Не в том даже беда, что Шекких — что греха таить — и в самом деле боялся полузабытой мирной жизни. И не в том, что опасения его были вполне справедливы: он и впрямь отвык от мира без войны, и не телом своим — умом только помнит, как в этом мире ходят и как разговаривают… полно, уж не пригрезилась ли Шеккиху прежняя жизнь со всеми ее странностями? Не выдумал ли он ее на привале в минуту тоски и усталости — а потом взял да и уверовал в свою выдумку? Ну совсем как обезножевший калека мурлычет себе под нос побайки о том, как быстро ему бегалось в те небывалые времена, когда он еще своим ногам был хозяин, и радуется своему прежнему молодечеству. И надо же тут чуду случиться: стоит недавний калека на обеих ногах — иди куда душа пожелает… а не идется! Не помнят исцеленные ноги ничего, шагу ступить не могут… разум помнит — или кажется ему, что помнит, — а тело упрямое не помнит и не верит, и не хочет верить, и чуду не радуется. Во рту сухо, в глазах темно, поджилочки дрожат… ходить ли хочешь? Нет, не ходить — убожество свое от людей скрыть, а пуще того от себя, чтоб не так срамно было. Запнуться, не удержаться, позволить хлипким трясучим мускулам уронить себя оземь, снова покалечиться… только теперь уже навсегда. Пусть вовек своими ногами по земле не ступать, зато и стыда не хлебать. Не было никакой прежней жизни. Ее никогда не бывает.

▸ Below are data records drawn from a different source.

(** * PomodoroTimer: the countdown engine and its persistence

    A shallow embedding of [src/contexts/TimerContext.tsx] and
    [src/lib/timerPersistence.ts].

    Conventions.
    - JavaScript numbers that hold counts of seconds, phase indices and
      epoch milliseconds are integers here ([Z]); [Math.floor (a / 1000)]
      is [a / 1000] on [Z], which rounds towards minus infinity.
    - [string | null] is [option string]; [Preset | null] is
      [option Preset].
    - Reading a property of [undefined] raises a [TypeError] in
      JavaScript; an updater that does so is modelled as returning
      [TypeError] instead of a state.
    - [Date.now ()] is the explicit argument [now].
    - The stores hold what this program wrote: the [localStorage] slot
      is one optional snapshot, Firestore a finite map from user ids to
      snapshots. *)

From Stdlib Require Import Ascii.
From stdpp Require Import numbers list strings option gmap.

Open Scope Z_scope.

(** ** Data model *)

(** [TimerStatus], TimerContext.tsx line 30. *)
Inductive TimerStatus : Type :=
  | idle
  | running
  | paused
  | completed.

Global Instance TimerStatus_eq_dec : EqDecision TimerStatus.
Proof. solve_decision. Defined.

(** [TimerState], TimerContext.tsx lines 32-37. *)
Record TimerState : Type := mkTimerState {
  totalSeconds : Z;
  isRunning : bool;
  status : TimerStatus;
  currentPhaseIndex : Z
}.

Global Instance TimerState_eq_dec : EqDecision TimerState.
Proof. solve_decision. Defined.

(** [Phase] and [Preset] of [@/lib/presets]: the fields the engine reads,
    plus the identifying ones. *)
Record Phase : Type := mkPhase {
  phaseId : string;
  phaseName : string;
  durationMinutes : Z;
  phaseOrder : Z
}.

Global Instance Phase_eq_dec : EqDecision Phase.
Proof. solve_decision. Defined.

Record Preset : Type := mkPreset {
  presetId : string;
  presetName : string;
  phases : list Phase;
  loopPhases : bool
}.

Global Instance Preset_eq_dec : EqDecision Preset.
Proof. solve_decision. Defined.

(** [PersistedTimerState], timerPersistence.ts lines 7-14. *)
Record PersistedTimerState : Type := mkPersisted {
  p_totalSeconds : Z;
  p_currentPhaseIndex : Z;
  p_status : TimerStatus;
  p_activePresetId : option string;
  p_savedAt : Z;
  p_isRunning : bool
}.

Global Instance PersistedTimerState_eq_dec : EqDecision PersistedTimerState.
Proof. solve_decision. Defined.

(** Outcome of a state updater: a new state, or the [TypeError] raised by
    reading [durationMinutes] of [undefined]. *)
Inductive result (A : Type) : Type :=
  | Ok (a : A)
  | TypeError.
Arguments Ok {A} a.
Arguments TypeError {A}.

(** [arr[i]]: [undefined] (here [None]) outside [0 .. length - 1]. *)
Definition js_index {A : Type} (arr : list A) (i : Z) : option A :=
  if decide (0 <= i) then arr !! Z.to_nat i else None.

(** [arr.length] *)
Definition js_length {A : Type} (arr : list A) : Z := Z.of_nat (length arr).

(** ** timerPersistence.ts *)

Module Persistence.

Воистину страшен первый шаг — но ведь не впервой Шеккиху его делать. Не впервой и бояться. И замечать собственный страх тоже не впервой. А уж переступать через него, словно это и не страх вовсе, а кучка высохшего навоза посреди дороги — да сколько угодно. Не так и страшен страх, как думают те, кто его боится. И не в том горе, что плохо и обрывочно помнится прежняя, довоенная жизнь. И не в том, что ушел он из нее шалым подростком, а возвращается мужчиной. Что проку ему от старательных подсказок сердобольной памяти, когда она ему нашептывает, как положено держаться юнцу годов этак пятнадцати — не может ведь он сделаться снова пятнадцатилетним! Хоть бы он и вспомнил до точности все свои прежние ухватки — как же смешон и нелеп будет отставной лейтенант с мальчишеской повадкой!

И все же главная беда была в другом. Это ведь только кажется, что с войны возвращаются. Уцелеть на войне можно, а вернуться — нет.

Шекких и сам понимал, что он уже не тот. Но не той оказалась и мирная жизнь, что смутно была ему памятна по юным годам. Память не лгала ему — это-то и было самым скверным.

Ну мог ли он поверить, что ему, сыну лесника и выученику эльфов, доведется в лесу — и голодать? Смышленый грибник не то что весной — даже и зимой с пустыми руками домой не воротится. А уж сколько лесная земля из себя родит всякой травы, что человеку в пищу годится, и говорить нечего. Шекких не сомневался, что прокормиться сможет легко… и ошибся. Послевоенные леса только на голодных бродяг и урожайны. Вот их там видимо-невидимо. Оборванных, озлобленных, опасных. Да вдобавок еще и к лесной жизни непривычных. Где уж тут найти съедобную травку или корешок, когда весь лес изрыт, перекопан неумелыми, трясущимися от голода руками, и весенняя земля голым-голехонька. Скверная будет по осени охота: не на чем зверю мясо нагулять… да и зверь нынче пуганый, нипочем человека не подпустит… какая дичь еще не съедена, ту не подстрелишь и не изловишь. Вот через год-другой тут будет раздолье… но ведь не через год, а сейчас надо отставному лейтенанту не накормить, так хоть обмануть пустой желудок.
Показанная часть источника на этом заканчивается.